Saved data entries ->
<<<<

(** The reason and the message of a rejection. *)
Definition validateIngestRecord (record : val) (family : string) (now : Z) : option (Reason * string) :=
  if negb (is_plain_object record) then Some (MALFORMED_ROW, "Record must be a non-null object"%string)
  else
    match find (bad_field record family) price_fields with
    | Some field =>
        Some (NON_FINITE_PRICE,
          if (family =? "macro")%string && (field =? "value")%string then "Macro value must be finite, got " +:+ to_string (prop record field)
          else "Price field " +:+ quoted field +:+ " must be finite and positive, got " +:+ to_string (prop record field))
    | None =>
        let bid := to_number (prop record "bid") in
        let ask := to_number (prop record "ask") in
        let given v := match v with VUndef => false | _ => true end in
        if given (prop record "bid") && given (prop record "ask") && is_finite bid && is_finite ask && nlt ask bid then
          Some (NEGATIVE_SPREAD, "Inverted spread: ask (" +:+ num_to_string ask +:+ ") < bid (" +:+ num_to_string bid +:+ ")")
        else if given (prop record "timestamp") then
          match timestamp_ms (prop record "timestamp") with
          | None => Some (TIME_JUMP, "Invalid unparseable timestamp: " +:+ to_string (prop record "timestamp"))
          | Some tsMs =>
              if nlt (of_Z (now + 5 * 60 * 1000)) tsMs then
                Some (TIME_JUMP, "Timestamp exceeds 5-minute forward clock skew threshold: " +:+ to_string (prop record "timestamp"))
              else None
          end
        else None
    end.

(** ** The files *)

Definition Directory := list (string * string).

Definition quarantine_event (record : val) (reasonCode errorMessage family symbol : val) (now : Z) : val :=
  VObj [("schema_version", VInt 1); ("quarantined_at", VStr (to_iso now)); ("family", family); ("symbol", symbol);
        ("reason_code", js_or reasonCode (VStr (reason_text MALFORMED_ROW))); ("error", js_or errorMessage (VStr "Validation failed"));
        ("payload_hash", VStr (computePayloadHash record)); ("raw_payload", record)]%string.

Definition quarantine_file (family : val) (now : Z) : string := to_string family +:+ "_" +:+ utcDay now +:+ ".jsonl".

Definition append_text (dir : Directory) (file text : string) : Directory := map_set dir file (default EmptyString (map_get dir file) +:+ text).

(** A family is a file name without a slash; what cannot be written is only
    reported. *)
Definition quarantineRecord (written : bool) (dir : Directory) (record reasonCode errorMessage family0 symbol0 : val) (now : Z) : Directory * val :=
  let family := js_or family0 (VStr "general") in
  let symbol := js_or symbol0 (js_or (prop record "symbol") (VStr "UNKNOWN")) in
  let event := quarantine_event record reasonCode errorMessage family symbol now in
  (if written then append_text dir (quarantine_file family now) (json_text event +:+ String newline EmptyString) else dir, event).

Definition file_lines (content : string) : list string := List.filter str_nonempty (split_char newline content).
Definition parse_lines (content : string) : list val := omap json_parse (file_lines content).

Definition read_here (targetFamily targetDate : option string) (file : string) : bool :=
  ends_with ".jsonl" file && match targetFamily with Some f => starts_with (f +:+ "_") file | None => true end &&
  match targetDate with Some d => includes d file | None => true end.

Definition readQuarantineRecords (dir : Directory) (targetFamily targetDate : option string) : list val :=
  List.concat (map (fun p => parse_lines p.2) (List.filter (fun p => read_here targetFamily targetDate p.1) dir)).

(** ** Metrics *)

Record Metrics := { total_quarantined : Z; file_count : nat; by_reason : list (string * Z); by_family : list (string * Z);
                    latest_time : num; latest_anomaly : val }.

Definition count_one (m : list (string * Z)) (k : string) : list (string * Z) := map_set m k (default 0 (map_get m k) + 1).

>>>>
<<<<

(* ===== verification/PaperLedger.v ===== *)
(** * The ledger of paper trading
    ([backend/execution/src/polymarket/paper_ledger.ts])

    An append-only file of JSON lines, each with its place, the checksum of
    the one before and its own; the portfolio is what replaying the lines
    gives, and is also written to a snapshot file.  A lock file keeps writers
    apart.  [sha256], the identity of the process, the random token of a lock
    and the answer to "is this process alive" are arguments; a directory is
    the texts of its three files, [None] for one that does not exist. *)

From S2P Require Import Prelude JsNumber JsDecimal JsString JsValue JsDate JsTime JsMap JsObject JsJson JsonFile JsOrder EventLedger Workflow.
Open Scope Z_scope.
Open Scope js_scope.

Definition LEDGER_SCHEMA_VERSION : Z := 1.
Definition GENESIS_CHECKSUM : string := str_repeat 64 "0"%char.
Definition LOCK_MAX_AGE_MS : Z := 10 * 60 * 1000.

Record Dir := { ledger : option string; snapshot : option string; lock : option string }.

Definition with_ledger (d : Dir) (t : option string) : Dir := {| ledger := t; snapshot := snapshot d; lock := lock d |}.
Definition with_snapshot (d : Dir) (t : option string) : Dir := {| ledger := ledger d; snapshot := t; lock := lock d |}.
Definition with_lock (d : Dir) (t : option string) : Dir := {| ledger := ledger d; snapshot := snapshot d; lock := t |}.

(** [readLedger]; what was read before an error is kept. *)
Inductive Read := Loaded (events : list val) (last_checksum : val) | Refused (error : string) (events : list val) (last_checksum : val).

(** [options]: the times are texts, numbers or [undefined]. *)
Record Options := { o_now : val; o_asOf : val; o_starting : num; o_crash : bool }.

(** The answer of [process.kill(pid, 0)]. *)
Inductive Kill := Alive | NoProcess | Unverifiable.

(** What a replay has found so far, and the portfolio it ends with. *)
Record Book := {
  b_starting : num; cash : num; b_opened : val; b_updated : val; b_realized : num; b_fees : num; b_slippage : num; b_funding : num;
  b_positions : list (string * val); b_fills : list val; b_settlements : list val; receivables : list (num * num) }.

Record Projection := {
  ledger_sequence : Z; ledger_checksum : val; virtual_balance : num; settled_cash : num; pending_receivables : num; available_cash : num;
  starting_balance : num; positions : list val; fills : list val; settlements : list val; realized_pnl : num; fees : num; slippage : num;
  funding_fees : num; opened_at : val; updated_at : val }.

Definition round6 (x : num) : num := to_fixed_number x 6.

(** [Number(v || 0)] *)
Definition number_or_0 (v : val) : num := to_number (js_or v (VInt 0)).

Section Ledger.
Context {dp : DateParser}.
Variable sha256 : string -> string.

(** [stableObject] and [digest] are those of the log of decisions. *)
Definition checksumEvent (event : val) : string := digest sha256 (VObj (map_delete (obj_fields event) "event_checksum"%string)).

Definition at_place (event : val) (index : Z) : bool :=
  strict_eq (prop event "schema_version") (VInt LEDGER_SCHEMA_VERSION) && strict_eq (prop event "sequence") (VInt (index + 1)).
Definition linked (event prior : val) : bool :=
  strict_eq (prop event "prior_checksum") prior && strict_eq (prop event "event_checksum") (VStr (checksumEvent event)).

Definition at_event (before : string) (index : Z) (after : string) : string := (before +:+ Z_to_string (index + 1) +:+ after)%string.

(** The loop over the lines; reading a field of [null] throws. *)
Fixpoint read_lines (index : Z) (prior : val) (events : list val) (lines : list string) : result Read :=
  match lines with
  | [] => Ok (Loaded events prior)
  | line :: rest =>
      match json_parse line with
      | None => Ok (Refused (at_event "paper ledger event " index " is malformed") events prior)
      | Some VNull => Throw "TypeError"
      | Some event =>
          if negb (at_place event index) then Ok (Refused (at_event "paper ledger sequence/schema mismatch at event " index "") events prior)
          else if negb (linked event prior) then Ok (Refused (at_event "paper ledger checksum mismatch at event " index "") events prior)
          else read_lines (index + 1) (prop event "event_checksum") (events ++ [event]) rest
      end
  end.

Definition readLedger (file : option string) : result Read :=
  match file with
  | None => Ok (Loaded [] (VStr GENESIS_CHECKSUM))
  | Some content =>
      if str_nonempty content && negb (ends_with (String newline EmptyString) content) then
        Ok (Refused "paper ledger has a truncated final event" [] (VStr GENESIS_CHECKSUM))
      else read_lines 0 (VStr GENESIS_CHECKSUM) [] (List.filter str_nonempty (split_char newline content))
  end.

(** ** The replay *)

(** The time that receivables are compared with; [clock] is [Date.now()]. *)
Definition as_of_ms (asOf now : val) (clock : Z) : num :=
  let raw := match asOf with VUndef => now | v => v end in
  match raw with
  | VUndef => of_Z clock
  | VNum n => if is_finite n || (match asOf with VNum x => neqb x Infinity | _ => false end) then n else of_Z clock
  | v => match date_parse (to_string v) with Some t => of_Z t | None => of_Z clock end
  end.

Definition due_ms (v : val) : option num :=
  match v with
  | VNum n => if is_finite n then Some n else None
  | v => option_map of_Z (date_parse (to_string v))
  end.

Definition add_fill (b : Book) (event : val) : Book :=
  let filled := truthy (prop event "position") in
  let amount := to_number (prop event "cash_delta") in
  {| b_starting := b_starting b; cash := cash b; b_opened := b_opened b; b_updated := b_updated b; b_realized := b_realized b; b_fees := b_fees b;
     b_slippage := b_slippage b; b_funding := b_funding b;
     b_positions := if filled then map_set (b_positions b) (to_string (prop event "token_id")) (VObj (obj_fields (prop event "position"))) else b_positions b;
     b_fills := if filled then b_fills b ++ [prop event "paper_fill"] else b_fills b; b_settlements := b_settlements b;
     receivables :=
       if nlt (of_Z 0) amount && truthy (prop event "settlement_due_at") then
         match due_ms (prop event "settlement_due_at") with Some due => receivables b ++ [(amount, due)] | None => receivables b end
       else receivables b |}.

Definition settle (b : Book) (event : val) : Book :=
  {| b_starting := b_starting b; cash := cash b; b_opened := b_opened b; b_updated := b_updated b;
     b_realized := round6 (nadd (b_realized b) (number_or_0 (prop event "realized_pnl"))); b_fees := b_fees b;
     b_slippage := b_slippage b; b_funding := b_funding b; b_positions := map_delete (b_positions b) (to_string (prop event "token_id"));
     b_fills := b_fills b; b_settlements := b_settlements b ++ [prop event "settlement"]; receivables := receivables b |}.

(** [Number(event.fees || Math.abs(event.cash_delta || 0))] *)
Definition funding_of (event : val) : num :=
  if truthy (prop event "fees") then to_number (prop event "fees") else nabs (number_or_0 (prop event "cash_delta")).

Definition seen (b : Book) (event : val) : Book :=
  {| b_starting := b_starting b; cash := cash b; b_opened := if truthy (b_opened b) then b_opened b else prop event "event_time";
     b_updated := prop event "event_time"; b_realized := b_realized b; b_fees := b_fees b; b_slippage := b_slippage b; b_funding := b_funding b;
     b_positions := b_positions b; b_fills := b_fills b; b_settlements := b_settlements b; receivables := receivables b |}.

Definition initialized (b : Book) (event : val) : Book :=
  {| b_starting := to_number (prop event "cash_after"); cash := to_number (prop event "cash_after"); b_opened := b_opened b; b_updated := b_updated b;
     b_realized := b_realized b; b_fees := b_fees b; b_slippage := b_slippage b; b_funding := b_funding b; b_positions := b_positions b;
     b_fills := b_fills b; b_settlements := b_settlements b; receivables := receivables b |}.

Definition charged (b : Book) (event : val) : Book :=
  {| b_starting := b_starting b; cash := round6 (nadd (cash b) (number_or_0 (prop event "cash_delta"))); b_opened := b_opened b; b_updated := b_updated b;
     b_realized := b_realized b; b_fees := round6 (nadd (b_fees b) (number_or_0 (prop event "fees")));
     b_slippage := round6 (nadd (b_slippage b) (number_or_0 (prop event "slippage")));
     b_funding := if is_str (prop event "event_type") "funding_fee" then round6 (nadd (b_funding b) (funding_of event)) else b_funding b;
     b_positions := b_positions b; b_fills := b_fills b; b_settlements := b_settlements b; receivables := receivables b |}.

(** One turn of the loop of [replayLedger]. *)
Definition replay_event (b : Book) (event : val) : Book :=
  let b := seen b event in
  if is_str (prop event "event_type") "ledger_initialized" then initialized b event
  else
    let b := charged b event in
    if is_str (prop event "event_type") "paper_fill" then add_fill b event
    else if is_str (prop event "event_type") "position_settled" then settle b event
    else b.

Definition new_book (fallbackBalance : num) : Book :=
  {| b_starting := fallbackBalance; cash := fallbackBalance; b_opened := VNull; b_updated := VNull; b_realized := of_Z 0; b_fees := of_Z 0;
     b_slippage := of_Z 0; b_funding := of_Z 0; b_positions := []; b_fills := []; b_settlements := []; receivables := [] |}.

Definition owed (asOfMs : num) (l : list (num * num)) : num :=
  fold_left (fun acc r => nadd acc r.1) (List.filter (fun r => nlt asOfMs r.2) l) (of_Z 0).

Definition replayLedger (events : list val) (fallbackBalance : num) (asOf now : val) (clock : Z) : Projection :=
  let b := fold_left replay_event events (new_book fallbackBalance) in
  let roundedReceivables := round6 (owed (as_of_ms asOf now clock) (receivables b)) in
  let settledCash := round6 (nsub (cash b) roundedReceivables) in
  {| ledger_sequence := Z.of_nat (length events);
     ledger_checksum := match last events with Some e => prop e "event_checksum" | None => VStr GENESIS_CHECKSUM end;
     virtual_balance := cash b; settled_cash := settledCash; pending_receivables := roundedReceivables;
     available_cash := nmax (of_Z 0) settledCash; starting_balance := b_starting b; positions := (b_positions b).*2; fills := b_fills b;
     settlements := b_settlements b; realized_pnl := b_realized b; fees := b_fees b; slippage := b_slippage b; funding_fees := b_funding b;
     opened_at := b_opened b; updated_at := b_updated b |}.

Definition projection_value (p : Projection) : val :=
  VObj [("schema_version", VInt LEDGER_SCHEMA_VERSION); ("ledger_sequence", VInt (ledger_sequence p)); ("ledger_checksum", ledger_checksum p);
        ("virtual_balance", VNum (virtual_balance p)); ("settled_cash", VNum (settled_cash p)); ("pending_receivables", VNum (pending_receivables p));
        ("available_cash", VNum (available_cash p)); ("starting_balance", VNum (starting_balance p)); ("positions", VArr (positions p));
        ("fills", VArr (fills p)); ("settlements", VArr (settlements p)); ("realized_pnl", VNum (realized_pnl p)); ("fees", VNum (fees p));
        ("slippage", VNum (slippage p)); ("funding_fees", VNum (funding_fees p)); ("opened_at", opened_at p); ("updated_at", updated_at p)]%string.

>>>>
<<<<

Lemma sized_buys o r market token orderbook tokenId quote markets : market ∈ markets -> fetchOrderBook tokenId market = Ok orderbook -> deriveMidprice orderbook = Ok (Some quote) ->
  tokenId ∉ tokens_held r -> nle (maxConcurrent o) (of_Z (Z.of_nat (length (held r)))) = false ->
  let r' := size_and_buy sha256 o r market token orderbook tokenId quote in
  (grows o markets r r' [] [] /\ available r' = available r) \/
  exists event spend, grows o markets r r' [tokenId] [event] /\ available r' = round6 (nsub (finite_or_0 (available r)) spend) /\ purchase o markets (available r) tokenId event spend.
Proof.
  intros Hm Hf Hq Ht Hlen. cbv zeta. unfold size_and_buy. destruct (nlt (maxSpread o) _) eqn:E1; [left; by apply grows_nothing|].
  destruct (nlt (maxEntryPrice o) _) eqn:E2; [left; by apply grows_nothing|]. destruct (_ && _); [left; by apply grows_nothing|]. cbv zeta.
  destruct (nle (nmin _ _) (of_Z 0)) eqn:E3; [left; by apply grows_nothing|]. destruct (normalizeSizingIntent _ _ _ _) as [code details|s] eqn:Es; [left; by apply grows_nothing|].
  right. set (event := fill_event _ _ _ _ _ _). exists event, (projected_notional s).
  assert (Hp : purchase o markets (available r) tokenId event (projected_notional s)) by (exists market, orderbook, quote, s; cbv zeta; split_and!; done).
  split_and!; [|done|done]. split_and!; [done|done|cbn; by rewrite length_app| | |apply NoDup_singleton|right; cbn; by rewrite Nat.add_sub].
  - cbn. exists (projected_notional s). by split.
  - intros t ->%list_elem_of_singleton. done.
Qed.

>>>>

BRIEF -> What is needed is an exact copy of the lines above, from the one containing "(if written then" through the one containing "Definition parse_lines (content", with nothing added.

SOLUTION BELOW ->
  (if written then append_text dir (quarantine_file family now) (json_text event +:+ String newline EmptyString) else dir, event).

Definition file_lines (content : string) : list string := List.filter str_nonempty (split_char newline content).
Definition parse_lines (content : string) : list val := omap json_parse (file_lines content).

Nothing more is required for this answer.